A Moscow court has placed Russian opposition figure Yulia Navalnaya on trial for involvement in an “extremist community.” The Basmanni district court in the Russian capital has ordered the widow of dissident Alexei Navalny, who died in mysterious circumstances at the age of 46 in a prison in the Arctic Circle in February, to be held in absentia. “Oh, isn’t this the usual procedure: declaration as a foreign agent, opening of a criminal case, and then arrest?” I have answered with irony Navalnaya from exile through X, the old Twitter.
“The period of pre-trial detention is counted from the moment of extradition (from Navalnaya) to the Russian Federation or from the moment of her arrest on the territory of the Russian Federation,” the court announced in a statement. However, it is unlikely that the opposition figure will return to her country in the medium term: the dissident and her children were the notable absentees at the mass farewell to the opposition figure at Moscow’s Borisov cemetery on March 1.
The Russian judiciary has not provided any details about the charges against the opposition leader. “Yulia Navalnaya has been included in the list of people declared in absentia. You will not find specific reasons or links to the materials on the court website; they simply do not exist,” stressed the head of the legal department of the organization founded by Navalny, Vyacheslav Gimadi, on social networks. “They will think about it,” the dissident herself replied.
Navalnaya took over from her husband at the head of his anti-corruption foundation after his death. The Russian authorities had banned this NGO as an “extremist organisation” in 2021, a few months after Navalny’s arrest upon his return to Moscow in January of that year. The dissident, despite the pleas of those close to him, decided to return to his country after recovering from Novichok poisoning in a German clinic during a trip through the Russian interior.
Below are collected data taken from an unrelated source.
(* ===== verification/Signal.v ===== *)
(** Signals (os/src/signal/): the signal sets, the table of actions and the
    queues of one task.  Standard signals are pending at most once, in the order
    they came; real-time signals queue, lowest number first.  The addresses of
    the five default handlers are chosen by the linker and are a parameter. *)

From S2P Require Import Prelude Errno.

#[local] Open Scope Z_scope.

Definition SIGKILL : Z := 9.
Definition SIGCHLD : Z := 17.
Definition SIGCONT : Z := 18.
Definition SIGSTOP : Z := 19.
Definition SIGRTMIN : Z := 32.
Definition SIGRTMAX : Z := 64.

(** [SigSet::from_bits(1 << (signo - 1)).unwrap()]: every bit is declared; the
    subtraction wraps and the shift takes its amount modulo the width. *)
Definition sig_bit (signo : Z) : Z := wshl 1 (Z.land (wsub signo 1) 63).

Definition add_sig (set signo : Z) : Z := bf_insert set (sig_bit signo).
Definition contain_sig (set signo : Z) : bool := contains set (sig_bit signo).
Definition remove_sig (set signo : Z) : Z := bf_remove set (sig_bit signo).

Record SigInfo := mkInfo { si_signo : Z; si_code : Z; si_pid : option Z }.

Definition SI_USER : Z := 0.
Definition SI_KERNEL : Z := 0x80.
Definition SI_TKILL : Z := -6.
Definition CLD_EXITED : Z := 1.

(** ** Actions *)

Record SigAction := mkSa { sa_handler : Z; sa_flags : Z; sa_restorer : Z; sa_mask : Z }.
Record KSigAction := mkKsa { k_sa : SigAction; is_user : bool }.

Definition SA_SIGINFO : Z := 4.
Definition SA_RESTART : Z := 0x10000000.
Definition SA_NODEFER : Z := 0x40000000.
(** Every flag of [SigActionFlag]. *)
Definition SA_ALL : Z :=
  Z.lor 1 (Z.lor 2 (Z.lor 4 (Z.lor 0x08000000 (Z.lor 0x10000000 (Z.lor 0x40000000
    (Z.lor 0x80000000 0x04000000)))))).

Definition SIG_ERR : Z := usize_max.
Definition SIG_DFL : Z := 0.
Definition SIG_IGN : Z := 1.

(** The five default actions, at the addresses of their handlers. *)
Inductive DefaultAction := Term | Ign | Core | Stop | Cont.

Class SigHandlers := {
  handler_addr : DefaultAction -> Z;
}.

(** They are different functions of the kernel. *)
Class SigHandlersLaws (H : SigHandlers) := {
  handler_inj a b : handler_addr a = handler_addr b -> a = b;
}.

Definition default_action (signo : Z) : DefaultAction :=
  if signo =? 1 then Term else if signo =? 2 then Term else if signo =? 3 then Core
  else if signo =? 4 then Core else if signo =? 5 then Core else if signo =? 6 then Core
  else if signo =? 7 then Core else if signo =? 8 then Core else if signo =? SIGKILL then Term
  else if signo =? 10 then Term else if signo =? 11 then Core else if signo =? 12 then Term
  else if signo =? 13 then Term else if signo =? 14 then Term else if signo =? 15 then Term
  else if signo =? 16 then Term else if signo =? SIGCHLD then Ign else if signo =? SIGCONT then Cont
  else if signo =? SIGSTOP then Stop else if signo =? 20 then Stop else if signo =? 21 then Stop
  else if signo =? 22 then Stop else if signo =? 23 then Ign else if signo =? 24 then Core
  else if signo =? 25 then Core else if signo =? 26 then Term else if signo =? 27 then Term
  else if signo =? 28 then Ign else if signo =? 29 then Term else if signo =? 30 then Term
  else if signo =? 31 then Core else Term.

(** ** The queues and the table of one task *)

Record SigManager := mkSig {
  pending_sigs : list SigInfo;
  pending_rt_sigs : gmap Z (list SigInfo);
  bitmap : Z;
  blocked_sigs : Z;
  sig_handler : list KSigAction;
  wake_sigs : Z;
}.

Definition with_queues (m : SigManager) (q : list SigInfo) (rt : gmap Z (list SigInfo)) (b : Z) : SigManager :=
  mkSig q rt b (blocked_sigs m) (sig_handler m) (wake_sigs m).
Definition with_blocked (m : SigManager) (b : Z) : SigManager :=
  mkSig (pending_sigs m) (pending_rt_sigs m) (bitmap m) b (sig_handler m) (wake_sigs m).
Definition with_handlers (m : SigManager) (h : list KSigAction) : SigManager :=
  mkSig (pending_sigs m) (pending_rt_sigs m) (bitmap m) (blocked_sigs m) h (wake_sigs m).
Definition with_wake (m : SigManager) (w : Z) : SigManager :=
  mkSig (pending_sigs m) (pending_rt_sigs m) (bitmap m) (blocked_sigs m) (sig_handler m) w.

Section Manager.
Context {H : SigHandlers}.

Definition get_default_handler (signo : Z) : outcome Z :=
  assert! signo <=? SIGRTMAX in Ret (handler_addr (default_action signo)).

Definition KSigAction_new (signo : Z) (user : bool) : outcome KSigAction :=
  let! h := get_default_handler signo in Ret (mkKsa (mkSa h 0 0 0) user).

(** The table of default actions; none of the entries can panic. *)
Definition default_entry (signo : Z) : KSigAction :=
  mkKsa (mkSa (handler_addr (default_action signo)) 0 0 0) false.

Definition sig_new : SigManager :=
  mkSig [] ∅ 0 0 (map default_entry (seqZ 0 (SIGRTMAX + 1))) 0.

Definition sig_from_another (m : SigManager) : SigManager := mkSig [] ∅ 0 0 (sig_handler m) 0.

(** [receive] *)
Definition sig_receive (m : SigManager) (info : SigInfo) : outcome SigManager :=
  let signo := si_signo info in
  if signo <? SIGRTMIN then
    Ret (if contain_sig (bitmap m) signo then m
         else with_queues m (pending_sigs m ++ [info]) (pending_rt_sigs m) (add_sig (bitmap m) signo))
  else
    assert! signo <=? SIGRTMAX in
    let q := default [] (pending_rt_sigs m !! signo) in
    Ret (with_queues m (pending_sigs m) (<[signo := q ++ [info]]> (pending_rt_sigs m)) (bitmap m)).

(** The first real-time signal of a set with something queued. *)
Definition rt_wanted (expected : Z) (e : Z * list SigInfo) : bool :=
  contain_sig expected e.1 && negb (bool_decide (e.2 = [])).

Definition check_pending (m : SigManager) (expected : Z) : option SigInfo :=
  let x := Z.land (bitmap m) expected in
  if x =? 0 then
    match List.find (rt_wanted expected) (bt_iter (pending_rt_sigs m)) with
    | Some (_, q) => head q
    | None => None
    end
  else List.find (fun s => contain_sig x (si_signo s)) (pending_sigs m).

Definition check_pending_flag (m : SigManager) (expected : Z) : bool :=
  let x := Z.land (bitmap m) expected in
  if x =? 0 then existsb (rt_wanted expected) (bt_iter (pending_rt_sigs m)) else true.

Definition user_define_sets (m : SigManager) : Z :=
  fold_left (fun set e => if is_user (snd e) then add_sig set (fst e) else set)
    (zip (seqZ 0 (Z.of_nat (length (sig_handler m)))) (sig_handler m)) 0.

Definition sig_set_sigaction (m : SigManager) (signo : Z) (a : KSigAction) : SigManager :=
  if (signo =? SIGSTOP) || (signo =? SIGKILL) then m
  else if signo <=? SIGRTMAX then with_handlers m (<[Z.to_nat signo := a]> (sig_handler m))
  else m.

(** [dequeue_one], first stage: the queue is turned until a signal can be taken. *)
Definition deferred (blocked : Z) (s : SigInfo) : bool :=
  negb (si_signo s =? SIGKILL) && negb (si_signo s =? SIGSTOP) && contain_sig blocked (si_signo s).

Fixpoint dequeue_std (cnt : nat) (q : list SigInfo) (blocked : Z) : outcome (option SigInfo * list SigInfo) :=
  match cnt with
  | O => Ret (None, q)
  | S cnt =>
      match q with
      | [] => Panic
      | s :: q => if deferred blocked s then dequeue_std cnt (q ++ [s]) blocked else Ret (Some s, q)
      end
  end.

(** Second stage: the real-time queues in key order. *)
Fixpoint dequeue_rt (l : list (Z * list SigInfo)) (blocked : Z) : outcome (option (Z * SigInfo * list SigInfo)) :=
  match l with
  | [] => Ret None
  | (signo, q) :: l =>
      assert! SIGRTMIN <=? signo in
      assert! signo <=? SIGRTMAX in
      if contain_sig blocked signo then dequeue_rt l blocked
      else match q with
           | s :: q => Ret (Some (signo, s, q))
           | [] => dequeue_rt l blocked
           end
  end.

Definition dequeue_one (m : SigManager) : outcome (option SigInfo * SigManager) :=
  let! r := dequeue_std (length (pending_sigs m)) (pending_sigs m) (blocked_sigs m) in
  match r with
  | (Some s, q) => Ret (Some s, with_queues m q (pending_rt_sigs m) (remove_sig (bitmap m) (si_signo s)))
  | (None, q) =>
      let m := with_queues m q (pending_rt_sigs m) (bitmap m) in
      let! r := dequeue_rt (bt_iter (pending_rt_sigs m)) (blocked_sigs m) in
      match r with
      | Some (signo, s, rest) =>
          Ret (Some s, with_queues m (pending_sigs m) (<[signo := rest]> (pending_rt_sigs m)) (bitmap m))
      | None => Ret (None, m)
      end
  end.

(** [VecDeque::remove] of the first element that satisfies [f]. *)
Fixpoint take_first {X} (f : X -> bool) (l : list X) : option (X * list X) :=
  match l with
  | [] => None
  | x :: l => if f x then Some (x, l)
              else match take_first f l with Some (y, l') => Some (y, x :: l') | None => None end
  end.

Definition dequeue_expected_one (m : SigManager) (expected : Z) : option SigInfo * SigManager :=
  let x := Z.land (bitmap m) expected in
  if x =? 0 then
    match List.find (rt_wanted expected) (bt_iter (pending_rt_sigs m)) with
    | Some (signo, q) =>
        (head q, with_queues m (pending_sigs m) (<[signo := tail q]> (pending_rt_sigs m)) (bitmap m))
    | None => (None, m)
    end
  else
    match take_first (fun s => contain_sig x (si_signo s)) (pending_sigs m) with
    | Some (s, q) => (Some s, with_queues m q (pending_rt_sigs m) (remove_sig (bitmap m) (si_signo s)))
    | None => (None, m)
    end.

(** [reset_on_exec]: one turn of its loop. *)
Definition reset_action (l : list KSigAction) (signo : Z) : outcome (list KSigAction) :=
  let! old := unwrap (l !! Z.to_nat signo) in
  if sa_handler (k_sa old) =? handler_addr Ign then Ret l
  else
    let! a := KSigAction_new signo false in
    Ret (<[Z.to_nat signo := a]> l).

Fixpoint reset_actions (signos : list Z) (l : list KSigAction) : outcome (list KSigAction) :=
  match signos with
  | [] => Ret l
  | signo :: signos => let! l := reset_action l signo in reset_actions signos l
  end.

Definition reset_on_exec (m : SigManager) : outcome SigManager :=
  let! l := reset_actions (seqZ 1 (SIGRTMAX - 1)) (sig_handler m) in
  Ret (with_handlers m l).

End Manager.

(** ** Signal sets *)

Section Sets.

Lemma sig_bit_val s : 1 <= s <= 64 -> sig_bit s = 2 ^ (s - 1).
Proof.
  intros Hs. unfold sig_bit. rewrite wsub_small by (unfold is_usize; lia).
  change 63 with (Z.ones 6). rewrite Z.land_ones, Z.mod_small by lia. unfold wshl.
  rewrite Z.shiftl_mul_pow2, Z.mul_1_l by lia. apply wrap_small. unfold is_usize.
  split; [lia|]. apply Z.pow_lt_mono_r; lia.
Qed.

Lemma contain_sig_bit set s : 1 <= s <= 64 -> contain_sig set s = Z.testbit set (s - 1).
Proof. intros Hs. unfold contain_sig. rewrite sig_bit_val by done. apply contains_pow2. lia. Qed.

Lemma add_sig_bit set s i : 1 <= s <= 64 -> 0 <= i -> Z.testbit (add_sig set s) i = Z.testbit set i || (i =? s - 1).
Proof.
  intros Hs Hi. unfold add_sig, bf_insert. rewrite sig_bit_val by done. rewrite Z.lor_spec, Z.pow2_bits_eqb by lia.
  by rewrite (Z.eqb_sym i).
Qed.

Lemma remove_sig_bit set s i : 1 <= s <= 64 -> 0 <= i -> Z.testbit (remove_sig set s) i = Z.testbit set i && negb (i =? s - 1).
Proof.
  intros Hs Hi. unfold remove_sig, bf_remove. rewrite sig_bit_val by done. rewrite Z.ldiff_spec, Z.pow2_bits_eqb by lia.
  by rewrite (Z.eqb_sym i).
Qed.

End Sets.

(** ** The abstract queues *)

Section Queues.
Implicit Types m : SigManager.

(** The instances of a signal that are pending, oldest first. *)
Definition queue m (s : Z) : list SigInfo :=
  if s <? SIGRTMIN then filter (fun i => si_signo i = s) (pending_sigs m)
  else default [] (pending_rt_sigs m !! s).

(** Standard signals are pending once, the bitmap is the set of them, and the
    real-time queues hold their own signal. *)
Record sig_ok m : Prop := {
  sg_range i : i ∈ pending_sigs m -> 1 <= si_signo i < SIGRTMIN;
  sg_once : NoDup (si_signo <$> pending_sigs m);
  sg_bitmap b : 0 <= b -> Z.testbit (bitmap m) b = bool_decide (b + 1 ∈ si_signo <$> pending_sigs m);
  sg_rt s q : pending_rt_sigs m !! s = Some q -> SIGRTMIN <= s <= SIGRTMAX /\ forall i, i ∈ q -> si_signo i = s;
  sg_table : length (sig_handler m) = 65%nat;
}.

(** What the queues do not hold is not changed. *)
Definition same_rest m m' : Prop :=
  blocked_sigs m' = blocked_sigs m /\ sig_handler m' = sig_handler m /\ wake_sigs m' = wake_sigs m.

Lemma sig_ok_pending m s : sig_ok m -> 1 <= s < SIGRTMIN -> contain_sig (bitmap m) s = bool_decide (queue m s <> []).
Proof.
  intros Hok Hs. unfold SIGRTMIN in Hs. rewrite contain_sig_bit, sg_bitmap by (done || lia).
  replace (s - 1 + 1) with s by lia. unfold queue, SIGRTMIN. destruct (Z.ltb_spec s 32); [|lia].
  apply bool_decide_ext. rewrite list_elem_of_fmap. split.
  - intros (i & -> & Hi) E. assert (Hin : i ∈ filter (fun j => si_signo j = si_signo i) (pending_sigs m)).
    { by apply list_elem_of_filter. }
    rewrite E in Hin. by apply elem_of_nil in Hin.
  - intros Hne. destruct (filter (fun i => si_signo i = s) (pending_sigs m)) as [|i l] eqn:E; [done|].
    assert (Hin : i ∈ filter (fun i => si_signo i = s) (pending_sigs m)) by (rewrite E; left).
    apply list_elem_of_filter in Hin as [Hi Hin]. by exists i.
Qed.
(** The loop of a wake by mask keeps every waiter, when it ends. *)
Lemma bitset_loop_conserves fuel len i c mx mask : forall ws woken c' woken' ws',
  bitset_loop fuel len i c mx mask ws woken = Some (Ret (c', woken', ws')) -> woken ++ ws ≡ₚ woken' ++ ws'.
Proof.
  revert i c. induction fuel as [|fuel IH]; intros i c ws woken c' woken' ws' E; cbn in E; [done|].
  destruct (_ && _); [|by simplify_eq].
  destruct (ws !! Z.to_nat (len - 1 - i)) as [w|]; [|done].
  destruct (negb _); [|by apply IH in E].
  destruct (ws !! Z.to_nat i) as [x|] eqn:Ex; [|done]. apply IH in E. rewrite <- E, <- app_assoc. cbn.
  by rewrite <- (delete_Permutation ws (Z.to_nat i) x Ex).
Qed.

(** The fuel of [fm_wake_bitset] is enough: it always ends. *)
Lemma bitset_loop_ends fuel len i c mx mask : forall ws woken,
  0 <= i -> (Z.to_nat (len - i) + length ws < fuel)%nat -> bitset_loop fuel len i c mx mask ws woken <> None.
Proof.
  revert i c. induction fuel as [|fuel IH]; intros i c ws woken Hi Hf; cbn; [lia|].
  destruct (Z.ltb_spec i len); cbn; [|done]. destruct (c <? mx); [|done].
  destruct (ws !! Z.to_nat (len - 1 - i)) as [w|]; [|done].
  destruct (negb _); [|apply IH; lia].
  destruct (ws !! Z.to_nat i) as [x|] eqn:Ex; [|done]. apply IH; [lia|].
  pose proof (lookup_lt_Some _ _ _ Ex). rewrite length_delete by eauto. lia.
Qed.

(** ** Runs of the queues *)

Inductive queue_op :=
| QAdd (key : FutexHashKey) (w : FutexWaiter)
| QRemove (key : FutexHashKey) (tid : Z)
| QWake (key : FutexHashKey) (n : Z)
| QWakeBitset (key : FutexHashKey) (n mask : Z)
| QRequeue (old new : FutexHashKey) (n : Z).

(** The queues, the waiters woken and those that left by themselves, so far. *)
Record QueueRun := mkRun { q_fm : FutexManager; q_woken : list FutexWaiter; q_left : list FutexWaiter }.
Navalny’s widow has also been elected president of the Human Rights Foundation, a dissident platform previously headed by Free Russia Forum leader Garry Kasparov. “Vladimir Putin is a murderer and a war criminal. His place is in prison, and not in The Hague, in a cozy cell with a TV, but in Russia, in the same colony and in the same two-by-three-meter cell in which he killed Alexei,” Navalnaya added in her tweet.
The opposition figure faces up to six years in prison. Other members of the Anti-Corruption Foundation have been jailed since it was banned. Among other cases, the platform’s head in Ufa, Lilia Chanysheva, was sentenced to nine years in prison. Several Russian journalists who witnessed Navalny’s trials have also been arrested and accused of being part of the opposition figure’s network. For example, Sergei Karelin and Konstantin Gabov, from the American Associated Press (AP) and the British Reuters, respectively, are also labelled “extremists” by the Kremlin.